All the Americans who said they would leave the country if Donald Trump is elected President should seriously start making their plans, pack their bags and have their visas ready. Because a Trump presidency is no longer an improbable scenario.
This is how the electoral map in 2012 election looked like:
A candidate needs 270 electoral votes to win. Barack Obama clinched the election by taking 332. Romney got 206.
Now, let’s come to the current presidential cycle. According to RealClearPolitics, a website that keeps track of all opinion polls, Donald Trump is ahead of his rival Hillary Clinton in many of the ‘swing states’ that Romney lost to Obama in 2012.
In electoral lingo in America, swing states refer to the most important states at stake in an election which vote based on the candidate’s profile rather than just on ideological or party lines. The rest of them almost always vote for Republicans or Democrats. In simple terms, they haven’t changed their voting pattern for decades, while the battleground states can swing either way.
There are 10 such battleground states: Wisconsin, Pennsylvania, New Hampshire, Minnesota, Ohio, Iowa, Virginia, Florida, Michigan, Nevada, Colorado, and North Carolina.
RealClearPolitics updates its ‘average of polls’ regularly. As of today (23 September), Trump looks in a very good position to become the next President of the United States.
Out of 10, he is leading Clinton in Florida, Ohio, Nevada, North Carolina and Iowa. Clinton is ahead in the rest. If we plot the electoral map, this is how it looks right now.
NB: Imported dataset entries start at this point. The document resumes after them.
(* ===== verification/WriteProps.v ===== *)
(** * Properties of placement and of the write path *)

From stdpp Require Import sorting.
From stdpp Require Import base gmap strings list fin_maps numbers.
From Stdlib Require Import Strings.Byte.
From S2P Require Import Prelude Codec Contract Encoding GoLib Kv BoltTypes BoltService BoltQueries BoltSpec BoltRefine BoltChunks BoltApply BoltReads BoltProps Sha256 ChunkService WritePath WriteFacts.

Local Open Scope go_scope.

(** ** Placement *)
(** Placement is canonical.  With distinct node ids the targets depend
    only on the set of nodes, not on the order in which the cluster service
    lists them; they are as many as asked for, in the order of their ids,
    without repetition, and each is a node with an id and an address, and no
    other such node has a smaller id than a target. *)
Theorem placement_is_canonical strategyCount replicaCount v v' ns ns' :
  (0 < replicaCount)%Z -> view_nodes v = Ok ns -> view_nodes v' = Ok ns' -> ns ≡ₚ ns' -> NoDup (n_ID <$> ns) ->
  SelectTargets strategyCount v replicaCount = SelectTargets strategyCount v' replicaCount /\
  forall targets, SelectTargets strategyCount v replicaCount = Ok targets ->
    zlen targets = replicaCount /\ NoDup (loc_LogicalNodeAlias <$> targets) /\
    StronglySorted name_ord (loc_LogicalNodeAlias <$> targets) /\
    (forall l, l ∈ targets -> exists n, n ∈ ns /\ l = location_of n /\ n_ID n <> ""%string /\ n_Address n <> ""%string) /\
    (forall n l, n ∈ ns -> n_ID n <> ""%string -> n_Address n <> ""%string -> l ∈ targets ->
       n_ID n ∉ (loc_LogicalNodeAlias <$> targets) -> name_ord (loc_LogicalNodeAlias l) (n_ID n)).
Proof.
  intros Hrc Hv Hv' Hp Hnd. split; [by eapply SelectTargets_perm|]. unfold SelectTargets.
  rewrite Hv, !(decide_False (P := (replicaCount <= 0)%Z)) by lia. simpl.
  set (P := fun n => (n_ID n <> "" /\ n_Address n <> "")%string).
  pose proof (NoDup_fmap_filter n_ID P ns Hnd) as Hnf.
  - intros targets. destruct (negb _) eqn:E; [|done]. intros [= <-].
    apply negb_true_iff, bool_decide_eq_false in E.
    pose proof (merge_sort_Permutation node_ord (filter P ns)) as Hm.
    pose proof (StronglySorted_merge_sort node_ord (filter P ns)) as Hs.
    set (sorted := merge_sort node_ord (filter P ns)) in *. set (k := Z.to_nat replicaCount).
    assert (Hal : loc_LogicalNodeAlias <$> (location_of <$> take k sorted) = n_ID <$> take k sorted)
      by (rewrite <- list_fmap_compose; done).
    rewrite Hal. assert (Hns : NoDup (n_ID <$> sorted)) by (by rewrite Hm).
    assert (Happ : sorted = take k sorted ++ drop k sorted) by (by rewrite take_drop).
    split_and!.
    + unfold zlen in *. rewrite length_fmap, length_take, Hm. unfold k. lia.
    + rewrite Happ, fmap_app in Hns. by apply list.NoDup_app in Hns as [? _].
    + apply (StronglySorted_fmap n_ID node_ord name_ord); [done|]. rewrite Happ in Hs. by eapply StronglySorted_app_1_l.
    + intros l (n & -> & Hn)%list_elem_of_fmap. exists n.
      assert (Hin : n ∈ sorted) by (rewrite Happ; apply elem_of_app; by left).
      rewrite Hm in Hin. apply list_elem_of_filter in Hin as [[? ?] ?]. done.
    + intros n l Hn Hi Ha (x & -> & Hx)%list_elem_of_fmap Hnot. simpl.
      assert (Hin : n ∈ sorted) by (rewrite Hm; apply list_elem_of_filter; done).
      rewrite Happ in Hin. apply elem_of_app in Hin as [Hin|Hin]; [exfalso; apply Hnot; by apply list_elem_of_fmap_2|].
      rewrite Happ in Hs. by apply (StronglySorted_app_1_elem_of node_ord _ _ x n Hs).
Qed.

Section path.
Context {C : MetaCodecs} {M : MetadataService} {L : MetadataServiceLaws}.
Context (c : ControlPlane) (v : View) (d : DataPlane) (net : Net).

(** The chunk list that a write leaves has the written chunk at its index. *)
Definition chunks_after (inode : Inode) (wc : WriteContext) : list ChunkDescriptor :=
  i_ChunkList inode ++ (if wc_IsNewChunk wc then [mkChunkDescriptor (wc_ChunkID wc) (wc_TargetNodes wc)] else []).

Lemma zlookup_snoc {A} (l : list A) a : zlookup (l ++ [a]) (zlen l) = Ok a.
Proof.
  apply zlookup_Ok. split; [apply zlen_nonneg|]. unfold zlen. rewrite Nat2Z.id. apply list_lookup_middle. done.
Qed.

Lemma PrepareFileWrite_chunk inodeID offset length newChunkID txnID s inode wc :
  (0 <= offset)%Z -> (0 < cp_chunkSize c)%Z -> (Z.quot offset (cp_chunkSize c) <= zlen (i_ChunkList inode))%Z ->
  ms_GetInode s None inodeID = Ok inode ->
  PrepareFileWrite c v None inodeID offset length newChunkID txnID s = Ok wc ->
  wc_TxnID wc = txnID /\
  zlookup (chunks_after inode wc) (Z.quot offset (cp_chunkSize c)) = Ok (mkChunkDescriptor (wc_ChunkID wc) (wc_TargetNodes wc)).
Proof.
  intros Hoff Hcs Hle Hg. unfold PrepareFileWrite, chunks_after. destruct (negb _); [|done].
  destruct (isWithinChunkBoundary _ _ _); [|done]. rewrite Hg. simpl. destruct (bool_decide (i_Type inode = TypeFile)); [|done].
  destruct (decide (zlen (i_ChunkList inode) <= Z.quot offset (cp_chunkSize c))%Z).
  - destruct (SelectTargets _ _ _) as [targets| |]; simpl; [|done..]. intros [= <-]. simpl. split; [done|].
    replace (Z.quot offset (cp_chunkSize c)) with (zlen (i_ChunkList inode)) by lia. apply zlookup_snoc.
  - destruct (zlookup _ _) as [chunk| |] eqn:E; simpl; [|done..]. intros [= <-]. simpl. split; [done|].
    rewrite app_nil_r, E. by destruct chunk.
Qed.

(** A write that every party is ready for: the file exists, its chunk is not
    beyond the end of the chunk list, every replica is reachable, has the same
    old contents of the chunk and has not seen the transaction, and consensus
    accepts the commit. *)
Record write_ready (inodeID : string) (offset : Z) (data : bytes) (newChunkID txnID opID : string) (w : Cluster)
    (inode : Inode) (wc : WriteContext) (old : bytes) : Prop := {
  wr_size : dp_chunkSize d = cp_chunkSize c;
  wr_pos : (0 < cp_chunkSize c)%Z;
  wr_range : (0 <= offset)%Z /\ (0 < zlen data)%Z /\ (offset + zlen data < 2 ^ 63)%Z;
  wr_net : healthy net;
  wr_outbox : cl_outbox w = [];
  wr_ok : ms_ok (cl_meta w);
  wr_inode : ms_GetInode (cl_meta w) None inodeID = Ok inode;
  wr_id : i_InodeID inode = inodeID;
  wr_dense : (Z.quot offset (cp_chunkSize c) <= zlen (i_ChunkList inode))%Z;
  wr_prepare : PrepareFileWrite c v None inodeID offset (zlen data) newChunkID txnID (cl_meta w) = Ok wc;
  wr_named : wc_ChunkID wc <> ""%string;
  wr_some : wc_TargetNodes wc <> [];
  wr_resolves : Forall (resolves d) (wc_TargetNodes wc);
  wr_distinct : NoDup (endpoints (wc_TargetNodes wc));
  wr_unprepared : Forall (unprepared (cl_peers w) txnID (wc_ChunkID wc)) (endpoints (wc_TargetNodes wc));
  wr_old : if wc_IsNewChunk wc then old = []
           else Forall (stores (cl_peers w) (wc_ChunkID wc) old) (endpoints (wc_TargetNodes wc)) /\
                (zlen old <= cp_chunkSize c)%Z;
  wr_commits :
    let m := write_update inode (wc_ChunkID wc) (offset + zlen data) (wc_IsNewChunk wc) (wc_TargetNodes wc) opID (net_now net) in
    let payload := jsonMarshalEnvelope (commit_envelope txnID (wc_ChunkID wc) m (wc_TargetNodes wc) (net_now net)) in
    ms_accepts (cl_meta w) payload /\ (ms_Replicate None payload (cl_meta w)).1 = Ok tt
}.

Section ready.
Context (inodeID : string) (offset : Z) (data : bytes) (newChunkID txnID opID : string) (w : Cluster).
Context (inode : Inode) (wc : WriteContext) (old : bytes).
Context (Hready : write_ready inodeID offset data newChunkID txnID opID w inode wc old).

(** The fan-out prepares the spliced contents on every target. *)
Lemma ExecuteWrite_ready :
  exists out p, ExecuteWrite d net txnID (wc_ChunkID wc) offset data (wc_TargetNodes wc) (wc_IsNewChunk wc) (cl_peers w) = (Ok tt, p) /\
    written old (Z.rem offset (cp_chunkSize c)) data out /\
    Forall (prepared p txnID (wc_ChunkID wc) out) (endpoints (wc_TargetNodes wc)).
Proof.
  destruct Hready as [Hsz Hpos (Hoff & Hlen & Hmax) Hnet _ _ _ _ _ _ _ Hsome Hres Hnd Hun Hold _].
  pose proof (Z.rem_bound_pos offset (cp_chunkSize c) Hoff Hpos) as Hrem.
  assert (Hle : (Z.rem offset (cp_chunkSize c) <= offset)%Z) by (apply Z.rem_le; lia).
  assert (Hread : if wc_IsNewChunk wc then old = []
    else (ExecuteRead d net (wc_ChunkID wc) (wc_TargetNodes wc) (cl_peers w)).1 = Ok old /\ (zlen old <= dp_chunkSize d)%Z).
  { destruct (wc_IsNewChunk wc); [done|]. destruct Hold as [Hst Hol]. rewrite Hsz. split; [|done].
    destruct (wc_TargetNodes wc) as [|l ls]; [done|]. apply Forall_cons_1 in Hres as [? _], Hst as [? _].
    by rewrite (ExecuteRead_healthy _ _ Hnet _ old). }
  destruct (payload_written d net (wc_ChunkID wc) offset data (wc_TargetNodes wc) (wc_IsNewChunk wc) old (cl_peers w))
    as (out & p' & Epay & Hw & Hp'); [rewrite Hsz; lia|lia|rewrite Hsz; lia|done|]. rewrite Hsz in Hw.
  assert (p' = cl_peers w) as ->.
  { destruct Hp' as [?|[Hn ->]]; [done|]. rewrite Hn in Hold. destruct Hold as [Hst _].
    destruct (wc_TargetNodes wc) as [|l ls]; [done|]. apply Forall_cons_1 in Hres as [? _], Hst as [? _].
    by rewrite (ExecuteRead_healthy _ _ Hnet _ old). }
  destruct (sendPrepares_healthy d net Hnet txnID (wc_ChunkID wc) out (calculateChecksum out) (wc_TargetNodes wc) (cl_peers w))
    as (p & Es & H1 & _); [done..|].
  exists out, p. split_and!; [unfold ExecuteWrite; by rewrite Epay, Es|done|].
  apply list.Forall_forall. intros a Ha. rewrite list.Forall_forall in Hun. destruct (Hun a Ha) as (cs & Hcs & _).
  exists (prepared_at (net_now net) txnID (wc_ChunkID wc) out cs), (mkPreparedIndexEntry txnID (wc_ChunkID wc) (tempFileName (wc_ChunkID wc) txnID) (net_now net)).
  split_and!; [by apply H1|simpl; apply lookup_insert_eq|done|simpl; apply lookup_insert_eq].
Qed.

(** The metadata after the commit: the chunk is at its index, and the file
    reaches at least to the end of the write. *)
Lemma Commit_ready p :
  exists s', CommitFileWrite None txnID inodeID (wc_ChunkID wc) (offset + zlen data) (wc_IsNewChunk wc) (wc_TargetNodes wc)
      opID (net_now net) (set_peers p w) =
    (Ok tt, mkCluster s' p (commit_messages txnID (wc_ChunkID wc) (wc_TargetNodes wc))) /\
  exists inode', ms_GetInode s' None inodeID = Ok inode' /\ i_ChunkList inode' = chunks_after inode wc /\
    (offset + zlen data <= i_FileSize inode')%Z.
Proof.
  destruct Hready as [_ Hpos (Hoff & Hlen & Hmax) _ Hout Hok Hin Hid Hdense Hprep _ _ _ _ _ _ [Hacc Hrep]].
  destruct (PrepareFileWrite_chunk _ _ _ _ _ _ _ _ Hoff Hpos Hdense Hin Hprep) as [_ Hzl].
  unfold CommitFileWrite. simpl. rewrite Hin. unfold Commit. simpl.
  destruct (ms_Replicate _ _ _) as [r s'] eqn:E. simpl in Hrep. subst r. exists s'. split.
  { unfold broadcastCommitAsync, post. simpl. by rewrite Hout. }
  unfold commit_envelope in *.
  edestruct (ms_commit_law (cl_meta w) s') as (_ & inode' & Hg & Hcl & _ & Hfs); [exact Hok|exact Hacc|done|done| | |exact E|].
  - fold (chunks_after inode wc). intros Hnil. rewrite Hnil in Hzl. by apply zlookup_Ok in Hzl as [_ ?].
  - simpl. rewrite Hid. exact Hin.
  - simpl in Hg, Hfs. rewrite Hid in Hg. exists inode'. split_and!; [done|done|]. rewrite Hfs. case_decide; lia.
Qed.
End ready.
From here, Trump just needs one blue state to turn red. Among the swing states, that one state can either be New Hamshire or Colorado where he is behind Clinton by five and 2.5 points respectively. In the rest, Clinton is far ahead of Trump.
If he wins New Hampshire, it will be a tie. Then the US House Of Representatives will decide who becomes President. (Each state gets one vote) Given that the Republicans are in majority right now, which they are likely to retain in November, Trump will become President.
Colorado also puts Trump over the top and directly into the White House by enabling him to cross 270. In fact, Colorado has been a solid Republican state but voted for Obama both in 2008 and 2012. So, Trump’s chances of winning it are higher.
Either way, he becomes President. But there could be many a slip between the cup and the lip. He needs to keep the momentum going and defeat Hillary Clinton at least in two of the three scheduled debates. No one can rule that out.